Camatambo estava iluminada pelo sol do meio-dia e no ar pairava o perfume do café. Das colinas do Norte soprava uma brisa quente. Das terras do Bungo e das serranias de Mucaba vinham ecos longínquos de tempos idos, quando uma bela princesa foi raptada de casa de seu pai. Tanto choro, tanta dor paira ainda no corredor dos caçadores que por montanhas e vales vão até às cavernas da serra sagrada, à procura do rasto da raptada.
Durante anos, o pai pediu a Mandiangu que preparasse um veneno tão forte que fizesse falar o raptor da bela princesa. Mas os que provaram a poção ficaram para sempre em silêncio, não conheciam o caminho que conduzia às serranias de Mucaba nem tampouco as cavernas onde os maldosos escondiam as suas presas humanas.
Mandiangu era o mais terrível dos feiticeiros. Quando se formaram as primeiras montanhas e nasceram as grandes árvores das matas da Damba, ele comeu a sua mãe. Desde então está sempre presente. Os velhos muito velhos perderam-lhe a idade, ele vem de outras eras, de outros ventos, quando não existia Norte nem Sul.
Se Mandiangu comeu sua mãe, é capaz de devorar todas as mães do mundo, fera eterna que iludiu o tempo, escondido numa cabaça, quando as terras da Damba foram varridas pela ventania e o fogo do fim do mundo.
Camatambo é a esteira de Mandiangu. É lá que ele dorme seu sono inquieto e prepara o veneno que faz revelar todas as maldades.
Kawenga é forte e destemido. Quer descobrir a caverna da serra de Mucaba onde está aprisionada a Princesa da Damba.
- Onde estás, meu amor, tu que já viveste todos os tempos e viste o fim do mundo?
Ninguém responde a Kawenga. Nem o vento nem o povo.
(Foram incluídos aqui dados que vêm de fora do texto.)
(** Every variable is read from its record or left alone. *)
Lemma htlc_readable key h custom :
  valid_key key -> wf_htlc h -> canonical (htlc_raws key h custom) ->
  Forall (fun x => CustomTypeStart <= x.1) custom ->
  Forall (readable (htlc_raws key h custom)) (targets_of htlc_targets).
Proof.
  intros [Hkc Hkh] Hw [Hs _] Hlow. pose proof (sorted_NoDup _ Hs) as Hnd.
  pose proof (ToUint64_range _ Hkc) as Hku. pose proof Hw as [Hamt Htot Hh Hat Hrt He Hst _ Ham].
  destruct (getNanoTime_put (AcceptTime h)) as [_ Hta]; [apply Hat|apply Hat|].
  destruct (getNanoTime_put (ResolveTime h)) as [_ Htr]; [apply Hrt|apply Hrt|].
  assert (forall i t v v0 rec, htlc_head_vals key h !! i = Some (t, v) -> wf_val v ->
    same_kind v v0 -> MakePrimitiveRecord t v0 = Ok rec -> typ rec = t ->
    readable (htlc_raws key h custom) rec) as Hhead.
  { intros i t v v0 rec Hi Hv Hkd Hm <-. eapply (readable_at _ i _ (prim_bytes v)); [done| |by eapply prim_decodes].
    unfold htlc_raws. apply lookup_app_l_Some. unfold prim_raws. by rewrite list_lookup_fmap, Hi. }
  assert (forall rec, 18 <= typ rec < CustomTypeStart ->
    (forall b, (typ rec, b) ∈ amp_data_raws (htlc_AMP h) -> exists v, decodes rec b v) ->
    readable (htlc_raws key h custom) rec) as Hamp.
  { intros rec Ht Hd. unfold readable. destruct (raw_map _ !! typ rec) as [b|] eqn:E; [|done].
    apply Hd. by eapply amp_data_elem. }
  assert (forall rec b, (typ rec, b) ∈ amp_data_raws (htlc_AMP h) ->
    exists a, wf_amp_data a /\ (typ rec, b) ∈ amp_data_raws (Some a)) as Hdata.
  { intros rec b Hin. destruct (htlc_AMP h) as [a|]; [|by apply elem_of_nil in Hin]. exists a. auto. }
  unfold targets_of. cbn [htlc_targets].
  apply List.Forall_cons; [by refine (Hhead 0%nat _ _ (PUint64 0) _ eq_refl _ _ eq_refl eq_refl)|].
  apply List.Forall_cons; [by refine (Hhead 1%nat _ _ (PUint64 0) _ eq_refl _ _ eq_refl eq_refl)|].
  apply List.Forall_cons; [by refine (Hhead 2%nat _ _ (PUint64 0) _ eq_refl _ _ eq_refl eq_refl)|].
  apply List.Forall_cons; [by refine (Hhead 3%nat _ _ (PUint32 0) _ eq_refl _ _ eq_refl eq_refl)|].
  apply List.Forall_cons; [by refine (Hhead 4%nat _ _ (PUint64 0) _ eq_refl _ _ eq_refl eq_refl)|].
  apply List.Forall_cons; [by refine (Hhead 5%nat _ _ (PUint64 0) _ eq_refl _ _ eq_refl eq_refl)|].
  apply List.Forall_cons; [by refine (Hhead 6%nat _ _ (PUint32 0) _ eq_refl _ _ eq_refl eq_refl)|].
  apply List.Forall_cons; [by refine (Hhead 7%nat _ _ (PUint8 0) _ eq_refl _ _ eq_refl eq_refl)|].
  apply List.Forall_cons; [by refine (Hhead 8%nat _ _ (PUint64 0) _ eq_refl _ _ eq_refl eq_refl)|].
  apply List.Forall_cons; [|apply List.Forall_cons; [|apply List.Forall_cons; [|constructor]]].
  - apply Hamp; [done|]. intros b Hin. apply Hdata in Hin as (a & (Hwa & _) & Hin).
    apply elem_of_cons in Hin as [[= ->]|[?|Hin]%elem_of_cons]; [|done|by destruct (amp_Preimage a); set_solver].
    eexists. eapply dynamic_decodes. intros r. by apply AMPDecoder_Encoder.
  - apply Hamp; [done|]. intros b Hin. apply Hdata in Hin as (a & (_ & Hha & _) & Hin).
    apply elem_of_cons in Hin as [?|[[= ->]|Hin]%elem_of_cons]; [done| |by destruct (amp_Preimage a); set_solver].
    exists (PBytes32 (amp_Hash a)). by apply (prim_decodes htlcHashType (PBytes32 (amp_Hash a)) (PBytes32 zero32)).
  - apply Hamp; [done|]. intros b Hin. apply Hdata in Hin as (a & (_ & _ & Hpa) & Hin).
    apply elem_of_cons in Hin as [?|[?|Hin]%elem_of_cons]; [done..|].
    destruct (amp_Preimage a) as [q|]; [|by apply elem_of_nil in Hin].
    apply list_elem_of_singleton in Hin as [= ->]. exists (PBytes32 q).
    apply (prim_decodes htlcPreimageType (PBytes32 q) (PBytes32 zero32)); [by apply Hpa|done..].
Qed.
Todos temem sair de casa, porque os perguntadores acabam por provar o veneno de Mandiangu, o que comeu a mãe e todas as mães da Damba, desde que os indómitos varões de Mucaba raptaram a bela princesa da casa de seu pai e rei.
Um dia Mandiangu recebeu Kawenga no seu tugúrio envenenado.
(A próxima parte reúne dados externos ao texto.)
Definition with_paid (i : Invoice) (a : Z) : Invoice :=
  {| Memo := Memo i; inv_PaymentRequest := inv_PaymentRequest i; CreationDate := CreationDate i;
     SettleDate := SettleDate i; Terms := Terms i; AddIndex := AddIndex i;
     SettleIndex := SettleIndex i; inv_State := inv_State i; inv_AmtPaid := a;
     Htlcs := Htlcs i; AMPState := AMPState i; HodlInvoice := HodlInvoice i |}.

Definition with_settle (i : Invoice) (date : Time) (index : Z) : Invoice :=
  {| Memo := Memo i; inv_PaymentRequest := inv_PaymentRequest i; CreationDate := CreationDate i;
     SettleDate := date; Terms := Terms i; AddIndex := AddIndex i;
     SettleIndex := index; inv_State := inv_State i; inv_AmtPaid := inv_AmtPaid i;
     Htlcs := Htlcs i; AMPState := AMPState i; HodlInvoice := HodlInvoice i |}.

Definition with_add_index (i : Invoice) (index : Z) : Invoice :=
  {| Memo := Memo i; inv_PaymentRequest := inv_PaymentRequest i; CreationDate := CreationDate i;
     SettleDate := SettleDate i; Terms := Terms i; AddIndex := index;
     SettleIndex := SettleIndex i; inv_State := inv_State i; inv_AmtPaid := inv_AmtPaid i;
     Htlcs := Htlcs i; AMPState := AMPState i; HodlInvoice := HodlInvoice i |}.

Definition with_preimage (i : Invoice) (p : option (list byte)) : Invoice :=
  {| Memo := Memo i; inv_PaymentRequest := inv_PaymentRequest i; CreationDate := CreationDate i;
     SettleDate := SettleDate i;
     Terms := {| FinalCltvDelta := FinalCltvDelta (Terms i); term_Expiry := term_Expiry (Terms i);
                 PaymentPreimage := p; term_Value := term_Value (Terms i);
                 PaymentAddr := PaymentAddr (Terms i); term_Features := term_Features (Terms i) |};
     AddIndex := AddIndex i; SettleIndex := SettleIndex i; inv_State := inv_State i;
     inv_AmtPaid := inv_AmtPaid i; Htlcs := Htlcs i; AMPState := AMPState i;
     HodlInvoice := HodlInvoice i |}.

Definition resolve_htlc (h : InvoiceHTLC) (state : Z) (t : Time) : InvoiceHTLC :=
  {| htlc_Amt := htlc_Amt h; MppTotalAmt := MppTotalAmt h; AcceptHeight := AcceptHeight h;
     AcceptTime := AcceptTime h; ResolveTime := t; htlc_Expiry := htlc_Expiry h;
     htlc_State := state; htlc_CustomRecords := htlc_CustomRecords h; htlc_AMP := htlc_AMP h |}.

Definition with_amp_preimage (h : InvoiceHTLC) (p : list byte) : InvoiceHTLC :=
  {| htlc_Amt := htlc_Amt h; MppTotalAmt := MppTotalAmt h; AcceptHeight := AcceptHeight h;
     AcceptTime := AcceptTime h; ResolveTime := ResolveTime h; htlc_Expiry := htlc_Expiry h;
     htlc_State := htlc_State h; htlc_CustomRecords := htlc_CustomRecords h;
     htlc_AMP := (fun a => {| amp_Record := amp_Record a; amp_Hash := amp_Hash a;
                              amp_Preimage := Some p |}) <$> htlc_AMP h |}.

(** ** The database *)

Record invoice_index := { num_invoices : option Z; pay_hashes : gmap (list byte) Z }.
Record add_index := { add_sequence : Z; add_entries : gmap Z Z }.
Record settle_index := { settle_sequence : Z; settle_entries : gmap Z (Z * option (list byte)) }.

Record invoices_db := {
  invoice_bytes : gmap Z (list byte);
  set_bytes : gmap (Z * list byte) (list byte);
  invoiceIndex : option invoice_index;
  addIndex : option add_index;
  settleIndex : option settle_index;
  payAddrIndex : gmap (list byte) Z;
  setIDIndex : gmap (list byte) Z;
}.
- Ó poderoso comedor de mães, dá-me poderes para chegar à serra de Mucaba, em demanda da Princesa da Damba!
Mandiangu expeliu um fortíssimo veneno pelos olhos e tudo à sua volta secou, ficou mais deserto do que as terras daninhas e as mulheres velhas que nunca foram mães. Depois tirou uma baforada do seu cachimbo e disse ao destemido jovem que jurou descobrir o refúgio da princesa:
- Vai sem medo nem dúvida. Se aparecerem os teus inimigos, sê inteligente: Avo tina uta tina, yovo landa atakulanda, nda sotodingi ibosi akuyambula. Mandiangu aconselhou o destemido Kawenga a enganar os perseguidores:
- Na fuga, vai deixando, pouco a pouco, tudo o que possuis. As alpercatas de borracha de pneu, o pano do congo, o machadinho da lenha, a catana da capina, o dinheiro da maldade.
Kawenga partiu determinado.
Quando viu ao longe os inimigos, procedeu como ensinou o feiticeiro. Foi dando
aos perseguidores tudo o que tinha e eles deixaram-no prosseguir
Os mabecos dançavam sua dança de uivos e latidos, à espera de Kawenga. Ele apenas tinha para oferecer o sonho de encontrar a Princesa da Damba, que era muito mais valioso que a própria vida. Não o largou nem por um instante. Até que os mabecos partiram em grande correria, quando viram na encosta da colina um burro do mato pastando mansamente.
Kawenga terá conseguido chegar ao esconderijo onde os ladrões guardaram a Princesa da Damba? Em Camatambo ninguém confirma.
O terrível Mandiangu continua a destilar o veneno que permite descobrir a verdade e nas noites mais escuras sai à procura de mães para comer. Nunca mais ninguém encontrou Kawenga, nem nas montanhas nem nos vales, nem nos rios. Está perdido numa nuvem que ameaça tempestade, agarrado desesperadamente ao sonho de encontrar, um dia, nem que seja o último, a Princesa da Damba.
Noite alta, já a madrugada pressentia a luz do dia, ouviu-se em Camatambo o vagido de uma criança recém-nascida. Mandiangu ficou alerta na esteira. Mais uma mãe para as suas contas!
Ku tutukidi ku la, ku tukwenda ku kufi. O lugar donde viemos é muito longe, o destino para onde vamos é mais perto.